* _Exercise aim_:
Please transcribe exactly, and only, the lines of the data below between the line holding "unfold judge_dependent in" and the line holding "ev_queue := queue", inclusive.

* _Dataset records_:
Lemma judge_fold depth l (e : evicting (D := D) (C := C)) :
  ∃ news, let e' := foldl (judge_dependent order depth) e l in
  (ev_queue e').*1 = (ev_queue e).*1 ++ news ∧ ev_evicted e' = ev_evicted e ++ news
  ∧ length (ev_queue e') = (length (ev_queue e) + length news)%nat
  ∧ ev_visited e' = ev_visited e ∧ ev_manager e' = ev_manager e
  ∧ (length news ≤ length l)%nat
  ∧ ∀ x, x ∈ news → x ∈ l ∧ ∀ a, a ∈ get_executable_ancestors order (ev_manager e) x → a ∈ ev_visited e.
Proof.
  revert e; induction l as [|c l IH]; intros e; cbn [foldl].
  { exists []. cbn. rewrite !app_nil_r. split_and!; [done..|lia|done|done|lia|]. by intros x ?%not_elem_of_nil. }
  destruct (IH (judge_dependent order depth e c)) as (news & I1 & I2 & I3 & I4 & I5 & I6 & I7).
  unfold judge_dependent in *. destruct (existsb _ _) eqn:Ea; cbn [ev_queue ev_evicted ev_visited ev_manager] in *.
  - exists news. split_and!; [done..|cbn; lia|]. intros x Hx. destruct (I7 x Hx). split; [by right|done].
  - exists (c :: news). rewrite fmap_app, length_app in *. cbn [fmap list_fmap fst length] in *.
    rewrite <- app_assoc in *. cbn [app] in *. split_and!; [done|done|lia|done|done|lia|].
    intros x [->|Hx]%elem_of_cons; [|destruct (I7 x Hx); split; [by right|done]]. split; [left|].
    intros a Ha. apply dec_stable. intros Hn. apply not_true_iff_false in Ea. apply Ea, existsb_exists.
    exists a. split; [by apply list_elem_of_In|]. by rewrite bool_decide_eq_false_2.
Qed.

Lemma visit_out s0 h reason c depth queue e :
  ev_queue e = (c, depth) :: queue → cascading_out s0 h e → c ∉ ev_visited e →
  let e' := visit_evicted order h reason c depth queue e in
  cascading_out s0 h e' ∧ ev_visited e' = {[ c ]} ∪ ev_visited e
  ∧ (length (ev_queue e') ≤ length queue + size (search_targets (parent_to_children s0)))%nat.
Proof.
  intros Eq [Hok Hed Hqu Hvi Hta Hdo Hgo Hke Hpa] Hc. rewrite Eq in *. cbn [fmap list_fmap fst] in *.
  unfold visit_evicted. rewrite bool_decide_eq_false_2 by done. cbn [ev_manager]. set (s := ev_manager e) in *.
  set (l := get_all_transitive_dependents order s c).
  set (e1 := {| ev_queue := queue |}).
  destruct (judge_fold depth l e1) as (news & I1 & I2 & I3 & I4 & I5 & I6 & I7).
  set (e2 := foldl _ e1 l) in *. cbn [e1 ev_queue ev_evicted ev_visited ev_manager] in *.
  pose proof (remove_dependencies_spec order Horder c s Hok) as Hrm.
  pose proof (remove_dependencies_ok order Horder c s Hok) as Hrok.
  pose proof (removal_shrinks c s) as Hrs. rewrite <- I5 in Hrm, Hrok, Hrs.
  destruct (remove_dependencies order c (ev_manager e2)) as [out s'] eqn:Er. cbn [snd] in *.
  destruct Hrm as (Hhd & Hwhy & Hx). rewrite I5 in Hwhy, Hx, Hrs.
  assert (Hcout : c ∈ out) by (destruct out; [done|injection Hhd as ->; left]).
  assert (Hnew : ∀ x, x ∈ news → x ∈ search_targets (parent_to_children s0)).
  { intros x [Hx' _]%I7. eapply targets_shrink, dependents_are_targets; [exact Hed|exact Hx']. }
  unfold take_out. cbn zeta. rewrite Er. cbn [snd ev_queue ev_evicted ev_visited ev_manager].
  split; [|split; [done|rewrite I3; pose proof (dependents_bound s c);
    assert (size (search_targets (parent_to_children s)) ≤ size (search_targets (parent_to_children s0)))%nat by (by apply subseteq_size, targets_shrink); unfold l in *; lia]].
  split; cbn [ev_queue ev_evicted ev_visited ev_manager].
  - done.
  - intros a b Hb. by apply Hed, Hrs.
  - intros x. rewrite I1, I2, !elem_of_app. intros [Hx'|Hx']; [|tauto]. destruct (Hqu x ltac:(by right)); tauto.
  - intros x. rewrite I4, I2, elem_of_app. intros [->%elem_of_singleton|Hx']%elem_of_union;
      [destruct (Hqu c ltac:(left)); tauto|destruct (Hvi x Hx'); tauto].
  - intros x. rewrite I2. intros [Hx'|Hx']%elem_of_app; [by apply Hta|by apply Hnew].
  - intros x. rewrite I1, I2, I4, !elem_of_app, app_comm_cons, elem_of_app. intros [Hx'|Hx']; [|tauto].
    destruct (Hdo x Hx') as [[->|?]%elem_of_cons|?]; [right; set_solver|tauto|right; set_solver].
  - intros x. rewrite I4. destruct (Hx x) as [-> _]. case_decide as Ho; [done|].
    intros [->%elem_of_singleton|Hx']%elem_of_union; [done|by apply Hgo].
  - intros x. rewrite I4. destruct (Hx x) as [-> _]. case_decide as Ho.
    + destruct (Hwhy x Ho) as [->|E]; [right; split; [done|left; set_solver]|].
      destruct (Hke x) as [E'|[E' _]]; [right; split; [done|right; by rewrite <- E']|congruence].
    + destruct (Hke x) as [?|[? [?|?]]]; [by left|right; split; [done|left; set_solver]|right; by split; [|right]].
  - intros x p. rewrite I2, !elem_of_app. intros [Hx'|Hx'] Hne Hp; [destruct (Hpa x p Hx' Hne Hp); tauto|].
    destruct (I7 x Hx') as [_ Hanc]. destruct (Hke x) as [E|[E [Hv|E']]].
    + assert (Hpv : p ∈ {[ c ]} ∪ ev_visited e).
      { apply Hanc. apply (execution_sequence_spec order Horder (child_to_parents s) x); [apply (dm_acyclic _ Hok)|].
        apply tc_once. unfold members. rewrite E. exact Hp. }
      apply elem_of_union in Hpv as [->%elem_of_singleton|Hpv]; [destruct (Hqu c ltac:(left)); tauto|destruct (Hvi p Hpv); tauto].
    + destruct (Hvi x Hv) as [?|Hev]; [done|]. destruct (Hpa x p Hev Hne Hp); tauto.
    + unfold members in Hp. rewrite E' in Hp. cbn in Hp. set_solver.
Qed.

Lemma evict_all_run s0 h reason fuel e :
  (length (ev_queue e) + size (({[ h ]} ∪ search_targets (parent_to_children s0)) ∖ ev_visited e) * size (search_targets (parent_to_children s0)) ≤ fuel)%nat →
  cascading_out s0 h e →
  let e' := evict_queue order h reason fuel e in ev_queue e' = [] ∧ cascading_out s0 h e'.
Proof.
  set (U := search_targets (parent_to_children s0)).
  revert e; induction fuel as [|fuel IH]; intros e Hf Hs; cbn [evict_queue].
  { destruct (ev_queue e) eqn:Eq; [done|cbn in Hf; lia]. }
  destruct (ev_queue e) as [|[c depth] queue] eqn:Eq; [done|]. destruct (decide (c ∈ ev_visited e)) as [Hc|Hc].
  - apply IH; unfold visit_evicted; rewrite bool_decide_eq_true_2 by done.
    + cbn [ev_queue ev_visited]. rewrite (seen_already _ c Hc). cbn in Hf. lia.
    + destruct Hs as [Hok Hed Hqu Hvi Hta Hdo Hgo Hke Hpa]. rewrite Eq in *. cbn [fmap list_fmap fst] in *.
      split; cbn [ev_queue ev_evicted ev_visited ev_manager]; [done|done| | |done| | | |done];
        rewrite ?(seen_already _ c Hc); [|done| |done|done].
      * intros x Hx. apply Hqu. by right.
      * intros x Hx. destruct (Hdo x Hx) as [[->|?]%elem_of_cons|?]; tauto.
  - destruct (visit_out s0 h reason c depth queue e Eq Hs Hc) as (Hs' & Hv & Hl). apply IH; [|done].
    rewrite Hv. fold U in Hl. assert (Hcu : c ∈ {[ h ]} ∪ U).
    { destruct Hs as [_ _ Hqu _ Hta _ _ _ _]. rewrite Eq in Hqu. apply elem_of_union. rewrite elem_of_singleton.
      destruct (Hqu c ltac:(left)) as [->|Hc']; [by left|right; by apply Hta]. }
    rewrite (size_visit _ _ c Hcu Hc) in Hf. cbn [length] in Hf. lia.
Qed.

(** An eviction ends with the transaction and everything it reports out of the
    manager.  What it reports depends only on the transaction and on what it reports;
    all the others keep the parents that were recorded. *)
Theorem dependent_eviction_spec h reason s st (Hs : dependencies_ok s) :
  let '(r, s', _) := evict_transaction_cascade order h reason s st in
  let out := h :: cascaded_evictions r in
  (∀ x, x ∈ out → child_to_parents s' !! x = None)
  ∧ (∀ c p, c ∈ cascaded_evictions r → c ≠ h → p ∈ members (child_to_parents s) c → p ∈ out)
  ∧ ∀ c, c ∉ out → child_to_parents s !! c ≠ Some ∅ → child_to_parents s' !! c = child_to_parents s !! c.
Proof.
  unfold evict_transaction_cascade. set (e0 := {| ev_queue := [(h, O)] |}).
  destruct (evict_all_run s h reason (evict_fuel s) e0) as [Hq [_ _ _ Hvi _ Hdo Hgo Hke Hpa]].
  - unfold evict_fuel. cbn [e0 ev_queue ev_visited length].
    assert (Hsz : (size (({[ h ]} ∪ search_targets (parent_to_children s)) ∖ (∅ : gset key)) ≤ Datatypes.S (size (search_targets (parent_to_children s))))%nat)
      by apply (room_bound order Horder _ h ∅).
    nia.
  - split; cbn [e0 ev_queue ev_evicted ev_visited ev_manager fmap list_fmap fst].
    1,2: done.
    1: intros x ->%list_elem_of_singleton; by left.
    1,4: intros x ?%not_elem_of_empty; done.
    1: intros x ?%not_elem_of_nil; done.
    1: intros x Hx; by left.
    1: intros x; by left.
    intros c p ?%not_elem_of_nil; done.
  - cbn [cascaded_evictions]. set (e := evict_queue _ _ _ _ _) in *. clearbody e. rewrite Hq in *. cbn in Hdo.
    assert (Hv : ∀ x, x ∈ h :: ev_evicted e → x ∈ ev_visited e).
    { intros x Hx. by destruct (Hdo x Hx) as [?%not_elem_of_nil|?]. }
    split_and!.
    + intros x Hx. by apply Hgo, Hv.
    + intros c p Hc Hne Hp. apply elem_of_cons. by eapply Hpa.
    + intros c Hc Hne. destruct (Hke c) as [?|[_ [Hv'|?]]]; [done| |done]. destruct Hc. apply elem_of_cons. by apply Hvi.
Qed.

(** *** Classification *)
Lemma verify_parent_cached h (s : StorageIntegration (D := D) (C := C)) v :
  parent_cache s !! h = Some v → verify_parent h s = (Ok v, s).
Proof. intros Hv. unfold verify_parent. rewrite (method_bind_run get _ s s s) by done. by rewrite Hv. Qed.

==

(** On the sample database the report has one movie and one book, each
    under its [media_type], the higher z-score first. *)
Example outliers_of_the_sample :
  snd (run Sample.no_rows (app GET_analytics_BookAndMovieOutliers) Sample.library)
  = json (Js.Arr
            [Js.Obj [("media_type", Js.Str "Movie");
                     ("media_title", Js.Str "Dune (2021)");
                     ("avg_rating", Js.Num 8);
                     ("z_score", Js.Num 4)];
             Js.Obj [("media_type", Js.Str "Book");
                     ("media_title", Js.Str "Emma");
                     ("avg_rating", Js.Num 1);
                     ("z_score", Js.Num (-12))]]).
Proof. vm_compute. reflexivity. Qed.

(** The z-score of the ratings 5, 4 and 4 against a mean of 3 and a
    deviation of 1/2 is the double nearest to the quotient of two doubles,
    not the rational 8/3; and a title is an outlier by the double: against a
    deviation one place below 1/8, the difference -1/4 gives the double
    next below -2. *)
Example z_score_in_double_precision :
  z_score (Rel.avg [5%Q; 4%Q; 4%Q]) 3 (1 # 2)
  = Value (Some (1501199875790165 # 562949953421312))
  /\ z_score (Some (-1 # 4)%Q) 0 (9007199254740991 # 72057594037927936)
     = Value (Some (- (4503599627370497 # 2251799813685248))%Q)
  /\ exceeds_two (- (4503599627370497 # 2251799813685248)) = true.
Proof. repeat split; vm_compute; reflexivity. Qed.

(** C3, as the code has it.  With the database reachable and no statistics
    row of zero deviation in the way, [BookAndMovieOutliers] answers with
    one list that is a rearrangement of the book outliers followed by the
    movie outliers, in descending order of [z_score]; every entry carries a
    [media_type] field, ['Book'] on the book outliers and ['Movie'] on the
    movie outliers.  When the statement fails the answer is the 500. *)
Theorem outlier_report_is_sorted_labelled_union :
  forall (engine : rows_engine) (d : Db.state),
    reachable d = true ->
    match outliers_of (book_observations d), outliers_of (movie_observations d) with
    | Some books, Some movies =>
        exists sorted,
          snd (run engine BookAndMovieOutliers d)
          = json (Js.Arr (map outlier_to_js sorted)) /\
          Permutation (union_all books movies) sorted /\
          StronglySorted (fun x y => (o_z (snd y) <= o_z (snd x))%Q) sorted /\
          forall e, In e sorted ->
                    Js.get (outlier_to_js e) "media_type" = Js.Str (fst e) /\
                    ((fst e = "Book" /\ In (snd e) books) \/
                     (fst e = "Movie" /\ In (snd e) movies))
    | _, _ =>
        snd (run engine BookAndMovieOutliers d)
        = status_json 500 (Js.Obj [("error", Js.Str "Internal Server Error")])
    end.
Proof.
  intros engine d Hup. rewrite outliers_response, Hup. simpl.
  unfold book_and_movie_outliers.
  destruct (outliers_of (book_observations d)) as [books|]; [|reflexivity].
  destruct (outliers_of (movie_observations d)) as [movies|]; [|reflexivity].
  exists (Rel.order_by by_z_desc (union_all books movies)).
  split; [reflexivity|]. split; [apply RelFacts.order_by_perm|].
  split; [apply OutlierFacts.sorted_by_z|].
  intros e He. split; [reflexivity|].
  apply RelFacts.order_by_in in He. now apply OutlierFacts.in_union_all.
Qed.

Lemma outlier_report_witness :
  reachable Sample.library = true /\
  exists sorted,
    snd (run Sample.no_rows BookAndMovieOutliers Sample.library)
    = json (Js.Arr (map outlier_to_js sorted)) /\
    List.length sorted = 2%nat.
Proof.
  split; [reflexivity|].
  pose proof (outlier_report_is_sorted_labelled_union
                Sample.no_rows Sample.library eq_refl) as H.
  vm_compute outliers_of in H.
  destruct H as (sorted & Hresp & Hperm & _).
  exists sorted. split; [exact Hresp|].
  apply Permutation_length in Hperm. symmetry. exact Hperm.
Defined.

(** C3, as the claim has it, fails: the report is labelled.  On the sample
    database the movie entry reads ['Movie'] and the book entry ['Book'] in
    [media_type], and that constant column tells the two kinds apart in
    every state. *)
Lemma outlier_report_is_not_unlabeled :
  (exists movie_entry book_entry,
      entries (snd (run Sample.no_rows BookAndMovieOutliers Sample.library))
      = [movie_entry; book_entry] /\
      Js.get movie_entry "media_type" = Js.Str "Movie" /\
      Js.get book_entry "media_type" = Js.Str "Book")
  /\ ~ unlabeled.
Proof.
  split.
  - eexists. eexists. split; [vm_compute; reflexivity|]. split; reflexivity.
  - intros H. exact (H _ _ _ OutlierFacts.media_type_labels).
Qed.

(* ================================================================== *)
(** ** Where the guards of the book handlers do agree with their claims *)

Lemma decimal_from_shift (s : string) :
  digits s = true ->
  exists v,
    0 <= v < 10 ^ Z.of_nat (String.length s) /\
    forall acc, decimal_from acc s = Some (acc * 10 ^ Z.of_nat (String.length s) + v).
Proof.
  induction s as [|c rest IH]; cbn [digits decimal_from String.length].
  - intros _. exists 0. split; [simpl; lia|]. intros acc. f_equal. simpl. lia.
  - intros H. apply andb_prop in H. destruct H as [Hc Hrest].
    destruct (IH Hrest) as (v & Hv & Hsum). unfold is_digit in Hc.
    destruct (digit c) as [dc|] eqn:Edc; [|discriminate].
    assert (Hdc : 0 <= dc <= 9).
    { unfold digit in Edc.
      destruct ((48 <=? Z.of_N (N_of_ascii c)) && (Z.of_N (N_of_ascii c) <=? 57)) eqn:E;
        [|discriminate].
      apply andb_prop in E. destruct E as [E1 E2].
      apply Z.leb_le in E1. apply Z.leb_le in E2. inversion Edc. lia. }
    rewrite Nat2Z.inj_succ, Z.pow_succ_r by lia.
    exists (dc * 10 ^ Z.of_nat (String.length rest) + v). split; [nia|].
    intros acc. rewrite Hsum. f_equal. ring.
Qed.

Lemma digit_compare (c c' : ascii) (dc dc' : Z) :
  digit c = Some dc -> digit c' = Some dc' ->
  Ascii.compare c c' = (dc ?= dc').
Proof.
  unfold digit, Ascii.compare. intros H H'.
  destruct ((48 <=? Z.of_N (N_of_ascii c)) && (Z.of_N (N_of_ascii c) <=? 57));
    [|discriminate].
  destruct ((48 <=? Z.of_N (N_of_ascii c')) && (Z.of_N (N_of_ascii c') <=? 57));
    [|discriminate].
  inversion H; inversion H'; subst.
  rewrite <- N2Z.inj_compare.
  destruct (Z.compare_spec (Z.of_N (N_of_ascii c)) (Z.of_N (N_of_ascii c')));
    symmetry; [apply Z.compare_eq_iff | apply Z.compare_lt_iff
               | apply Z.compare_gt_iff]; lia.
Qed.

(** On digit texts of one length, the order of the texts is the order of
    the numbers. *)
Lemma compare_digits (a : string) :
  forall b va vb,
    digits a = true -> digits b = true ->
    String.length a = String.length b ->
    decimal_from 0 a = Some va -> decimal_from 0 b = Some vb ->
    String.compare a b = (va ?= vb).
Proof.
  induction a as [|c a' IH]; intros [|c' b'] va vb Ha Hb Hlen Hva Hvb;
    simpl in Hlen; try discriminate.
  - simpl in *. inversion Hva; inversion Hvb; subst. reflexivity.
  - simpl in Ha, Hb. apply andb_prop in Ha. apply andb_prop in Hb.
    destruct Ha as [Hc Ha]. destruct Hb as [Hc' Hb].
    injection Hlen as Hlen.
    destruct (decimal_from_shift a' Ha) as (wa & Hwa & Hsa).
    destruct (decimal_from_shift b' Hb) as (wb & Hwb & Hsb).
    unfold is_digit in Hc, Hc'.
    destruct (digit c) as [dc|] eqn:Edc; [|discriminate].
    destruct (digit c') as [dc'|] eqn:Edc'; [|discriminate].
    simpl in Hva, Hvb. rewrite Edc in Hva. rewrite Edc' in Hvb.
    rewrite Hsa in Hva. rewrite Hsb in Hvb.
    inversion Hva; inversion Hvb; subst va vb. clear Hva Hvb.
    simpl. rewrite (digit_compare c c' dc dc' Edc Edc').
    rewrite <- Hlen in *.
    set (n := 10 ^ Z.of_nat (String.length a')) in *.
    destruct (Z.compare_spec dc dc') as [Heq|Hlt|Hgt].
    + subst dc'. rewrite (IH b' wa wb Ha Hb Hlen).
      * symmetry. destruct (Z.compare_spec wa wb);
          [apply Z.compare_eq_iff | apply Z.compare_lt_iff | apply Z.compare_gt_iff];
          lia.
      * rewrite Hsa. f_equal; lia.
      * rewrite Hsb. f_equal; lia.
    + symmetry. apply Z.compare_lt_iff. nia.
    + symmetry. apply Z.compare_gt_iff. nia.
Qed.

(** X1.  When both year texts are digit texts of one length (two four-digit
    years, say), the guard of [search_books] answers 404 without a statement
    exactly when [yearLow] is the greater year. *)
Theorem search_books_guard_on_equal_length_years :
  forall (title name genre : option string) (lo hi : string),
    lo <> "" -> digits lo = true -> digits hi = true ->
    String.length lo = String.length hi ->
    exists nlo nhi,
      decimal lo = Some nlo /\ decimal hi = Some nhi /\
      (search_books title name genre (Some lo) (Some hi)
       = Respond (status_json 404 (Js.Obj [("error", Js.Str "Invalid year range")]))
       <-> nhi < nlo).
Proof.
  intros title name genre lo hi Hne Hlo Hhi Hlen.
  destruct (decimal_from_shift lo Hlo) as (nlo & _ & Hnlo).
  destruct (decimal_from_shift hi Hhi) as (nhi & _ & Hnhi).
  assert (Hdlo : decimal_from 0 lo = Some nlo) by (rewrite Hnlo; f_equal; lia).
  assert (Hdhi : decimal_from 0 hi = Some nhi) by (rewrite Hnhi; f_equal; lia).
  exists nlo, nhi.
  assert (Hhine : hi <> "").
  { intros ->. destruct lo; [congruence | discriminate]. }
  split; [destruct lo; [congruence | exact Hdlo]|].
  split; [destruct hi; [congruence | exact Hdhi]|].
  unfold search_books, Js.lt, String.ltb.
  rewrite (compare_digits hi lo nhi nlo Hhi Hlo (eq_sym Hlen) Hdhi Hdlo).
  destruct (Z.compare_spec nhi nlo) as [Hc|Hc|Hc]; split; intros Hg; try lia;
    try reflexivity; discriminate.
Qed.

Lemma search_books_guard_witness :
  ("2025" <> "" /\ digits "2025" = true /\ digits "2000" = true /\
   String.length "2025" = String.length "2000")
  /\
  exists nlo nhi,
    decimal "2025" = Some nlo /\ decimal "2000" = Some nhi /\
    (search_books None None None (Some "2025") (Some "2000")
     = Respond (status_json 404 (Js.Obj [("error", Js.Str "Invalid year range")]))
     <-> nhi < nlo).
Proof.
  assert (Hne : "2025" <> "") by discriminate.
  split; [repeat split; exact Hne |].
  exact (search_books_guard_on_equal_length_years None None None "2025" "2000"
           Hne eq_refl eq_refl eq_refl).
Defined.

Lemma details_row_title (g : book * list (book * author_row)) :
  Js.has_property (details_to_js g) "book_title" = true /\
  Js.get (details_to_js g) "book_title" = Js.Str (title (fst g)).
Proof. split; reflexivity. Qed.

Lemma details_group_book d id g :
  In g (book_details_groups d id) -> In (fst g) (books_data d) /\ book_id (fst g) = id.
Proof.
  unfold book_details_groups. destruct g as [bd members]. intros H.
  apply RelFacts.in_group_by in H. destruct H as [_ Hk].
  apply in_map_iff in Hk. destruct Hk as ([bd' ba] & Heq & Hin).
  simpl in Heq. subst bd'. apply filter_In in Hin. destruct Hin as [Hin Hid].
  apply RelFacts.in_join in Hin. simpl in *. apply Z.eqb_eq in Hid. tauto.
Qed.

* _Expected output_:
  unfold judge_dependent in *. destruct (existsb _ _) eqn:Ea; cbn [ev_queue ev_evicted ev_visited ev_manager] in *.
  - exists news. split_and!; [done..|cbn; lia|]. intros x Hx. destruct (I7 x Hx). split; [by right|done].
  - exists (c :: news). rewrite fmap_app, length_app in *. cbn [fmap list_fmap fst length] in *.
    rewrite <- app_assoc in *. cbn [app] in *. split_and!; [done|done|lia|done|done|lia|].
    intros x [->|Hx]%elem_of_cons; [|destruct (I7 x Hx); split; [by right|done]]. split; [left|].
    intros a Ha. apply dec_stable. intros Hn. apply not_true_iff_false in Ea. apply Ea, existsb_exists.
    exists a. split; [by apply list_elem_of_In|]. by rewrite bool_decide_eq_false_2.
Qed.

Lemma visit_out s0 h reason c depth queue e :
  ev_queue e = (c, depth) :: queue → cascading_out s0 h e → c ∉ ev_visited e →
  let e' := visit_evicted order h reason c depth queue e in
  cascading_out s0 h e' ∧ ev_visited e' = {[ c ]} ∪ ev_visited e
  ∧ (length (ev_queue e') ≤ length queue + size (search_targets (parent_to_children s0)))%nat.
Proof.
  intros Eq [Hok Hed Hqu Hvi Hta Hdo Hgo Hke Hpa] Hc. rewrite Eq in *. cbn [fmap list_fmap fst] in *.
  unfold visit_evicted. rewrite bool_decide_eq_false_2 by done. cbn [ev_manager]. set (s := ev_manager e) in *.
  set (l := get_all_transitive_dependents order s c).
  set (e1 := {| ev_queue := queue |}).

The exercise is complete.